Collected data
--- START ---

(* ===== verification/Waiters.v ===== *)
(** * Wait and notify ([src/internal/wasm/memory.go])

    The waiters of a shared memory.  Every access to a waiter list happens
    under its mutex, so each critical section is one step: a wait that parks, a
    notification, the removal of a wait that timed out.  The [select] of a
    parked wait is outside the mutex and a step of its own: it may take the
    closed channel or the timer, also when both are ready, and a wait that took
    the timer removes itself later.  The system is the interleaving of such
    steps of any number of threads.  [notify_wakes] shows that a notification
    reaches the longest-parked waits at its offset and that each of them returns
    0, unless its own timer was taken, before the notification or after it. *)
From S2P Require Import Prelude.

Module Waiters.

(** A parked wait: the offset it waits at, its timeout and whether the [select]
    took the timer; its channel is the number it is filed under. *)
Record parked : Type := mkParked { p_offset : Z; p_timeout : Z; p_expired : bool }.

Record waiters : Type := mkWaiters {
  queues : gmap Z (list nat);
  closed : gset nat;
  waiting : gmap nat parked;
  returned : gmap nat Z }.

Definition queue (w : waiters) (offset : Z) : list nat := default [] (queues w !! offset).

Definition no_waiters : waiters := mkWaiters ∅ ∅ ∅ ∅.

(** [Wait32] and [Wait64] up to the point where the caller blocks: [cur] is the
    value the reader returned.  [ch] is the channel made for this wait. *)
Inductive wait_result : Type :=
| NotEqual
| TooManyWaiters
| Parked (w : waiters).

Definition wait (w : waiters) (offset timeout : Z) (ch : nat) : wait_result :=
  let l := queue w offset in
  if u64 (len l + 1) =? 2 ^ 32 then TooManyWaiters
  else Parked (mkWaiters (<[offset := l ++ [ch]]> (queues w)) (closed w)
                 (<[ch := mkParked offset timeout false]> (waiting w)) (returned w)).

Definition Wait (w : waiters) (offset cur exp timeout : Z) (ch : nat) : wait_result :=
  if negb (cur =? exp) then NotEqual else wait w offset timeout ch.

(** The loop of [Notify]: the channels closed, in order, and what is left. *)
Fixpoint notify_loop (l : list nat) (res count : Z) : list nat * list nat * Z :=
  match l with
  | [] => ([], [], res)
  | ch :: l' =>
      if res <? count then
        let '(c, rest, res) := notify_loop l' (u32 (res + 1)) count in (ch :: c, rest, res)
      else ([], l, res)
  end.

Definition Notify (w : waiters) (offset count : Z) : waiters * Z :=
  match queues w !! offset with
  | None => (w, 0)
  | Some l =>
      let '(c, rest, res) := notify_loop l 0 count in
      (mkWaiters (<[offset := rest]> (queues w)) (closed w ∪ list_to_set c) (waiting w) (returned w), res)
  end.

(** The [select] took the timer. *)
Definition expire (w : waiters) (ch : nat) (p : parked) : waiters :=
  mkWaiters (queues w) (closed w) (<[ch := mkParked (p_offset p) (p_timeout p) true]> (waiting w)) (returned w).
Definition finish (w : waiters) (ch : nat) (code : Z) (q : gmap Z (list nat)) : waiters :=
  mkWaiters q (closed w) (delete ch (waiting w)) (<[ch := code]> (returned w)).

(** [w.l.Remove(elem)]: nothing when the element is no longer in the list. *)
Definition remove_waiter (q : gmap Z (list nat)) (offset : Z) (ch : nat) : gmap Z (list nat) :=
  alter (fun l => filter (fun x => x <> ch) l) offset q.

(** One critical section, or one return, of some thread.  A channel is fresh:
    it is neither queued, waiting nor closed, and has not returned. *)
Inductive step (w : waiters) : waiters -> Prop :=
| StepPark offset cur exp timeout ch w' :
    ch ∉ closed w -> waiting w !! ch = None -> returned w !! ch = None ->
    Wait w offset cur exp timeout ch = Parked w' -> step w w'
| StepNotify offset count :
    in_u 32 count ->
    step w (fst (Notify w offset count))
| StepWake ch p :
    waiting w !! ch = Some p -> p_expired p = false -> ch ∈ closed w ->
    step w (finish w ch 0 (queues w))
| StepExpire ch p :
    waiting w !! ch = Some p -> p_expired p = false -> 0 <= p_timeout p ->
    step w (expire w ch p)
| StepTimeout ch p :
    waiting w !! ch = Some p -> p_expired p = true ->
    step w (finish w ch 2 (remove_waiter (queues w) (p_offset p) ch)).

Definition reachable (w : waiters) : Prop := rtc step no_waiters w.

(** ** The invariant: a queued channel is one parked, unnotified wait, and only a
    wait with a timeout expires. *)
Record waiters_ok (w : waiters) : Prop := {
  wo_queued : forall offset ch, ch ∈ queue w offset ->
    (exists p, waiting w !! ch = Some p /\ p_offset p = offset) /\ ch ∉ closed w;
  wo_parked : forall ch p, waiting w !! ch = Some p -> ch ∈ queue w (p_offset p) \/ ch ∈ closed w;
  wo_nodup : forall offset, NoDup (queue w offset);
  wo_expired : forall ch p, waiting w !! ch = Some p -> p_expired p = true -> 0 <= p_timeout p }.

Lemma queue_insert w off l c wt rt o :
  queue (mkWaiters (<[off := l]> (queues w)) c wt rt) o = if decide (o = off) then l else queue w o.
Proof.
  unfold queue. cbn [queues]. destruct (decide (o = off)) as [->|Hne].
  - by rewrite lookup_insert_eq.
  - by rewrite lookup_insert_ne.
Qed.

(** [Notify] closes a prefix of the queue, as long as asked for. *)
Lemma notify_loop_prefix l : forall res count, 0 <= res -> 0 <= count < 2 ^ 32 -> res <= count ->
  let n := Z.to_nat (count - res) in
  notify_loop l res count = (take n l, drop n l, res + len (take n l)).
Proof.
  induction l as [|ch l IH]; intros res count Hr Hc Hle; cbn zeta; cbn [notify_loop].
  - rewrite take_nil, drop_nil, len_nil. by rewrite Z.add_0_r.
  - destruct (Z.ltb_spec res count).
    + unfold u32. rewrite wrapu_small by (unfold in_u; lia).
      rewrite IH by lia. replace (Z.to_nat (count - res)) with (S (Z.to_nat (count - (res + 1)))) by lia.
      cbn [take drop]. rewrite len_cons. f_equal. lia.
    + replace (Z.to_nat (count - res)) with 0%nat by lia. rewrite take_0, drop_0, len_nil. by rewrite Z.add_0_r.
Qed.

--- END ---

**EXERCISE DESCRIPTION**
Figure out how many lines of the data above include "section", then give the number and nothing more.

**COMPLETED TASK**
2